Repeat the stretch of entries below from the line with "From stdpp Require Import base list." through the line with "intros Hr Hg.". Include both ends and add nothing.

[Stored items]
· · · ·
(* ===== verification/Interleave.v ===== *)
(** * Interleavings of programs

    A rely-guarantee logic for [prog] over any shared state, and the step
    relation of a set of programs that interleave atomic action by atomic
    action with each other and with an environment.  A process that crashes is
    one whose thread takes no further step. *)

From stdpp Require Import base list.
From Stdlib Require Import Ascii Lia.
From S2P Require Import Prelude Crypto.

Section rg.
Context {W : Type} (Inv : W → Prop) (rely guar : W → W → Prop).

(** [rg Q p w0]: from [w0], while others move the state along [rely] and keep
    [Inv], every action of [p] keeps [Inv] and moves it along [guar], and [p]
    ends with [Q]. *)
Fixpoint rg {A} (Q : A → W → Prop) (p : prog W A) (w0 : W) : Prop :=
  match p with
  | Ret a => Q a w0
  | Atomic X f k =>
    ∀ i w, rely w0 w → Inv w →
      guar w (f i w).2 ∧ Inv (f i w).2 ∧ rg Q (k (f i w).1) (f i w).2
  end.

Lemma rg_conseq {A} (Q Q' : A → W → Prop) p w0 :
  (∀ a w, Q a w → Q' a w) → rg Q p w0 → rg Q' p w0.
Proof.
  intros HQ. revert w0. induction p as [a|X f k IH]; intros w0; simpl; [apply HQ|].
  intros H i w Hr Hi. destruct (H i w Hr Hi) as (? & ? & ?). auto.
Qed.

Lemma rg_bind {A B} (Q : B → W → Prop) (p : prog W A) (q : A → prog W B) w0 :
  rg (λ a w, rg Q (q a) w) p w0 → rg Q (bind p q) w0.
Proof.
  revert w0. induction p as [a|X f k IH]; intros w0; simpl; [done|].
  intros H i w Hr Hi. destruct (H i w Hr Hi) as (? & ? & ?). auto.
Qed.

(** What neither side changes is as it was. *)
Lemma rg_frame {A X} (φ : W → X) (Q : A → W → Prop) p w0 :
  (∀ w w', rely w w' → φ w' = φ w) → (∀ w w', guar w w' → φ w' = φ w) →
  rg Q p w0 → rg (λ a w, Q a w ∧ φ w = φ w0) p w0.
Proof.
  intros Hr Hg. revert w0. induction p as [a|X' f k IH]; intros w0; simpl; [done|].
  intros H i w Hw Hi. destruct (H i w Hw Hi) as (Hgw & Hi' & Hk). split_and!; [done|done|].
  eapply rg_conseq; [|by apply IH]. intros a w' [HQ Heq]. split; [done|].
  rewrite Heq, (Hg _ _ Hgw). by apply Hr.
Qed.

Context `{!Transitive rely}.

(** A triple survives the moves of the others. *)
Lemma rg_mono {A} (Q : A → W → Prop) p w w' :
  (∀ a w w', rely w w' → Q a w → Q a w') → rely w w' → rg Q p w → rg Q p w'.
Proof using Type*.
  intros HQ Hr. destruct p as [a|X f k]; simpl; [by apply HQ|].
  intros H i v Hv. apply H. by etrans.
Qed.
End rg.

Lemma rg_guar {W A} (Inv : W → Prop) (rely guar guar' : W → W → Prop) (Q : A → W → Prop) p w0 :
  (∀ w w', guar w w' → guar' w w') → rg Inv rely guar Q p w0 → rg Inv rely guar' Q p w0.
Proof.
  intros Hg. revert w0. induction p as [a|X f k IH]; intros w0; simpl; [done|].
  intros H i w Hw Hi. destruct (H i w Hw Hi) as (? & ? & ?). auto.
Qed.

(** ** Nets of programs *)
Record Net (W A : Type) := mkNet { net_world : W; net_threads : list (prog W A) }.
Arguments mkNet {W A} _ _.
Arguments net_world {W A} _.
Arguments net_threads {W A} _.

Section net.
Context {W A : Type} (env : W → W → Prop).

Inductive net_step : Net W A → Net W A → Prop :=
| net_env w w' ths : env w w' → net_step (mkNet w ths) (mkNet w' ths)
| net_thread w ths j X f k i :
    ths !! j = Some (Atomic X f k) →
    net_step (mkNet w ths) (mkNet (f i w).2 (<[j := k (f i w).1]> ths)).

Context (Inv : W → Prop) (rely guar : nat → W → W → Prop) (Q : nat → A → W → Prop).
Context `{!∀ j, Transitive (rely j)}.
Hypothesis Q_stable : ∀ j a w w', rely j w w' → Q j a w → Q j a w'.
Hypothesis guar_rely : ∀ j j' w w', j ≠ j' → guar j w w' → rely j' w w'.
Hypothesis rely_refl : ∀ j w, rely j w w.
Hypothesis env_rely : ∀ j w w', Inv w → env w w' → rely j w w'.
Hypothesis env_inv : ∀ w w', Inv w → env w w' → Inv w'.

Definition net_ok (N : Net W A) : Prop :=
  Inv (net_world N) ∧
  ∀ j p, net_threads N !! j = Some p → rg Inv (rely j) (guar j) (Q j) p (net_world N).

Lemma net_ok_step N N' : net_ok N → net_step N N' → net_ok N'.
Proof using Type*.
  intros [HI HT] Hs. destruct Hs as [w w' ths He|w ths j X f k i Hj]; simpl in *.
  - split; [by eapply env_inv|]. intros j p Hp. simpl in *.
    by apply (rg_mono Inv (rely j) (guar j) (Q j) p w w'); eauto.
  - destruct (HT j _ Hj i w (rely_refl j w) HI) as (Hg & HI' & Hk).
    split; [done|]. intros j' p. simpl. rewrite list_lookup_insert_Some.
    intros [(<- & <- & _)|[Hne Hp]]; [done|].
    by apply (rg_mono Inv (rely j') (guar j') (Q j') p w); eauto.
Qed.

Lemma net_invariant N N' : net_ok N → star net_step N N' → net_ok N'.
Proof using Type*. intros Hok Hs. by eapply star_invariant; eauto using net_ok_step. Qed.
End net.

(** A schedule: which thread acts next, on which input. *)
Fixpoint schedule {W A} (js : list (nat * Inp)) (N : Net W A) : Net W A :=
  match js with
  | [] => N
  | (j, i) :: js =>
    schedule js
      match net_threads N !! j with
      | Some (Atomic X f k) => mkNet (f i (net_world N)).2 (<[j := k (f i (net_world N)).1]> (net_threads N))
      | _ => N
      end
  end.

Lemma schedule_star {W A} (env : W → W → Prop) js (N : Net W A) : star (net_step env) N (schedule js N).
Proof.
  revert N. induction js as [|[j i] js IH]; intros N; simpl; [constructor|].
  destruct N as [w ths]. simpl. destruct (ths !! j) as [[a|X f k]|] eqn:E; [apply IH| |apply IH].
  eapply star_step; [by apply (net_thread env w ths j X f k i)|apply IH].
Qed.

(** ** Programs in any environment

    [each I G Q p]: on inputs of [I], whatever others do to the state between
    its actions, every action of [p] moves the state along [G], and what [p]
    returns satisfies [Q]. *)
Fixpoint each {W A} (I : Inp → Prop) (G : W → W → Prop) (Q : A → Prop) (p : prog W A) : Prop :=
  match p with
  | Ret a => Q a
  | Atomic X f k => ∀ i w, I i → G w (f i w).2 ∧ each I G Q (k (f i w).1)
  end.

Definition anyhow (i : Inp) : Prop := True.
Definition anything {W} (w w' : W) : Prop := True.

(** Two programs side by side: the inputs choose who acts. *)
Definition left_first (i : Inp) : bool :=
  match in_rand i with Some f => Ascii.eqb (f 0) Ascii.zero | None => true end.

Fixpoint par {W A B} (p : prog W A) : prog W B → prog W (A * B) :=
  match p with
  | Ret a => λ q, bind q (λ b, Ret (a, b))
  | Atomic X f k =>
    fix par_q (q : prog W B) : prog W (A * B) :=
      match q with
      | Ret b => Atomic X f (λ x, bind (k x) (λ a, Ret (a, b)))
      | Atomic Y g h =>
        Atomic bool (input left_first) (λ c,
          if c then Atomic X f (λ x, par (k x) (Atomic Y g h)) else Atomic Y g (λ y, par_q (h y)))
      end
  end.

Fixpoint par_list {W A} (ps : list (prog W A)) : prog W (list A) :=
  match ps with
  | [] => Ret []
  | p :: ps' => bind (par p (par_list ps')) (λ r, Ret (r.1 :: r.2))
  end.

Section each.
Context {W : Type} (I : Inp → Prop) (G : W → W → Prop).

Lemma each_conseq {A} (Q Q' : A → Prop) p : (∀ a, Q a → Q' a) → each I G Q p → each I G Q' p.
Proof.
  intros HQ. induction p as [a|X f k IH]; simpl; [apply HQ|]. intros H i w Hi. destruct (H i w Hi). auto.
Qed.

Lemma each_bind {A B} (Q : B → Prop) (p : prog W A) (q : A → prog W B) :
  each I G (λ a, each I G Q (q a)) p → each I G Q (bind p q).
Proof. induction p as [a|X f k IH]; simpl; [done|]. intros H i w Hi. destruct (H i w Hi). auto. Qed.

Lemma each_par {A B} (P : A → Prop) (Q : B → Prop) p q :
  Reflexive G → each I G P p → each I G Q q → each I G (λ r, P r.1 ∧ Q r.2) (par p q).
Proof.
  intros HR. revert q. induction p as [a|X f k IH]; intros q Hp Hq.
  - cbn [par]. apply each_bind. eapply each_conseq; [|exact Hq]. intros b Hb. by split.
  - induction q as [b|Y g h IHq].
    + intros i w Hi. destruct (Hp i w Hi) as [? Hk]. split; [done|]. apply each_bind.
      eapply each_conseq; [|exact Hk]. intros a Ha. by split.
    + intros i w Hi. split; [apply HR|]. cbn [input fst]. destruct (left_first i).
      * intros i' w' Hi'. destruct (Hp i' w' Hi') as [? Hk]. split; [done|]. by apply IH.
      * intros i' w' Hi'. destruct (Hq i' w' Hi') as [? Hk]. split; [done|]. by apply IHq.
Qed.

Lemma each_par_list {A} (Q : A → Prop) ps :
  Reflexive G → Forall (each I G Q) ps → each I G (λ rs, Forall Q rs ∧ length rs = length ps) (par_list ps).
Proof.
  intros HR. induction 1 as [|p ps Hp _ IH]; [by split|]. cbn [par_list]. apply each_bind.
  eapply each_conseq; [|apply each_par; [done|exact Hp|exact IH]].
  intros [a rs] [Ha [Hrs Hl]]. split; [by constructor|by cbn; f_equal].
Qed.

(** In particular for a run on its own. *)
Lemma each_run {A} (Q : A → Prop) p ins w : (∀ n, I (ins n)) → each I G Q p → Q (run p ins w).1 ∧ star G w (run p ins w).2.
Proof.
  revert ins w. induction p as [a|X f k IH]; intros ins w Hi H; [split; [done|constructor]|].
  cbn [run]. destruct (H (ins 0) w (Hi 0)) as [Hg Hk]. destruct (f (ins 0) w) as [b w'] eqn:E. cbn [fst snd] in *.
  destruct (IH b (λ n, ins (S n)) w' (λ n, Hi (S n)) Hk) as [? ?]. split; [done|]. by eapply star_step.
Qed.
End each.

(** ** Programs action by action

    [acts G Q p]: every action of [p], on any inputs and from any state, is
    one of [G] for those inputs, and what [p] returns satisfies [Q]. *)
Fixpoint acts {W A} (G : Inp → W → W → Prop) (Q : A → Prop) (p : prog W A) : Prop :=
  match p with
  | Ret a => Q a
  | Atomic X f k => ∀ i w, G i w (f i w).2 ∧ acts G Q (k (f i w).1)
  end.

(** The actions of a program. *)
Fixpoint does {W A} (p : prog W A) (i : Inp) (w w' : W) : Prop :=
  match p with
  | Ret _ => False
  | Atomic X f k => w' = (f i w).2 ∨ ∃ x, does (k x) i w w'
  end.

Section acts.
Context {W : Type}.
Implicit Types G : Inp → W → W → Prop.

Lemma acts_mono {A} G G' (Q : A → Prop) p : (∀ i w w', G i w w' → G' i w w') → acts G Q p → acts G' Q p.
Proof. intros HG. induction p as [a|X f k IH]; [done|]. intros H i w. destruct (H i w). auto. Qed.

Lemma acts_conseq {A} G (Q Q' : A → Prop) p : (∀ a, Q a → Q' a) → acts G Q p → acts G Q' p.
Proof. intros HQ. induction p as [a|X f k IH]; [apply HQ|]. intros H i w. destruct (H i w). auto. Qed.

Lemma acts_bind {A B} G (Q : B → Prop) (p : prog W A) (q : A → prog W B) :
  acts G (λ a, acts G Q (q a)) p → acts G Q (bind p q).
Proof. induction p as [a|X f k IH]; [done|]. intros H i w. destruct (H i w). auto. Qed.

Lemma acts_does {A} (p : prog W A) : acts (does p) (λ _, True) p.
Proof.
  induction p as [a|X f k IH]; [done|]. intros i w. split; [by left|].
  eapply acts_mono; [|apply IH]. intros j v v' Hd. right. by eexists.
Qed.

End acts.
· · · ·
PROBLEM SOLUTION:
From stdpp Require Import base list.
From Stdlib Require Import Ascii Lia.
From S2P Require Import Prelude Crypto.

Section rg.
Context {W : Type} (Inv : W → Prop) (rely guar : W → W → Prop).

(** [rg Q p w0]: from [w0], while others move the state along [rely] and keep
    [Inv], every action of [p] keeps [Inv] and moves it along [guar], and [p]
    ends with [Q]. *)
Fixpoint rg {A} (Q : A → W → Prop) (p : prog W A) (w0 : W) : Prop :=
  match p with
  | Ret a => Q a w0
  | Atomic X f k =>
    ∀ i w, rely w0 w → Inv w →
      guar w (f i w).2 ∧ Inv (f i w).2 ∧ rg Q (k (f i w).1) (f i w).2
  end.

Lemma rg_conseq {A} (Q Q' : A → W → Prop) p w0 :
  (∀ a w, Q a w → Q' a w) → rg Q p w0 → rg Q' p w0.
Proof.
  intros HQ. revert w0. induction p as [a|X f k IH]; intros w0; simpl; [apply HQ|].
  intros H i w Hr Hi. destruct (H i w Hr Hi) as (? & ? & ?). auto.
Qed.

Lemma rg_bind {A B} (Q : B → W → Prop) (p : prog W A) (q : A → prog W B) w0 :
  rg (λ a w, rg Q (q a) w) p w0 → rg Q (bind p q) w0.
Proof.
  revert w0. induction p as [a|X f k IH]; intros w0; simpl; [done|].
  intros H i w Hr Hi. destruct (H i w Hr Hi) as (? & ? & ?). auto.
Qed.

(** What neither side changes is as it was. *)
Lemma rg_frame {A X} (φ : W → X) (Q : A → W → Prop) p w0 :
  (∀ w w', rely w w' → φ w' = φ w) → (∀ w w', guar w w' → φ w' = φ w) →
  rg Q p w0 → rg (λ a w, Q a w ∧ φ w = φ w0) p w0.
Proof.
  intros Hr Hg. revert w0. induction p as [a|X' f k IH]; intros w0; simpl; [done|].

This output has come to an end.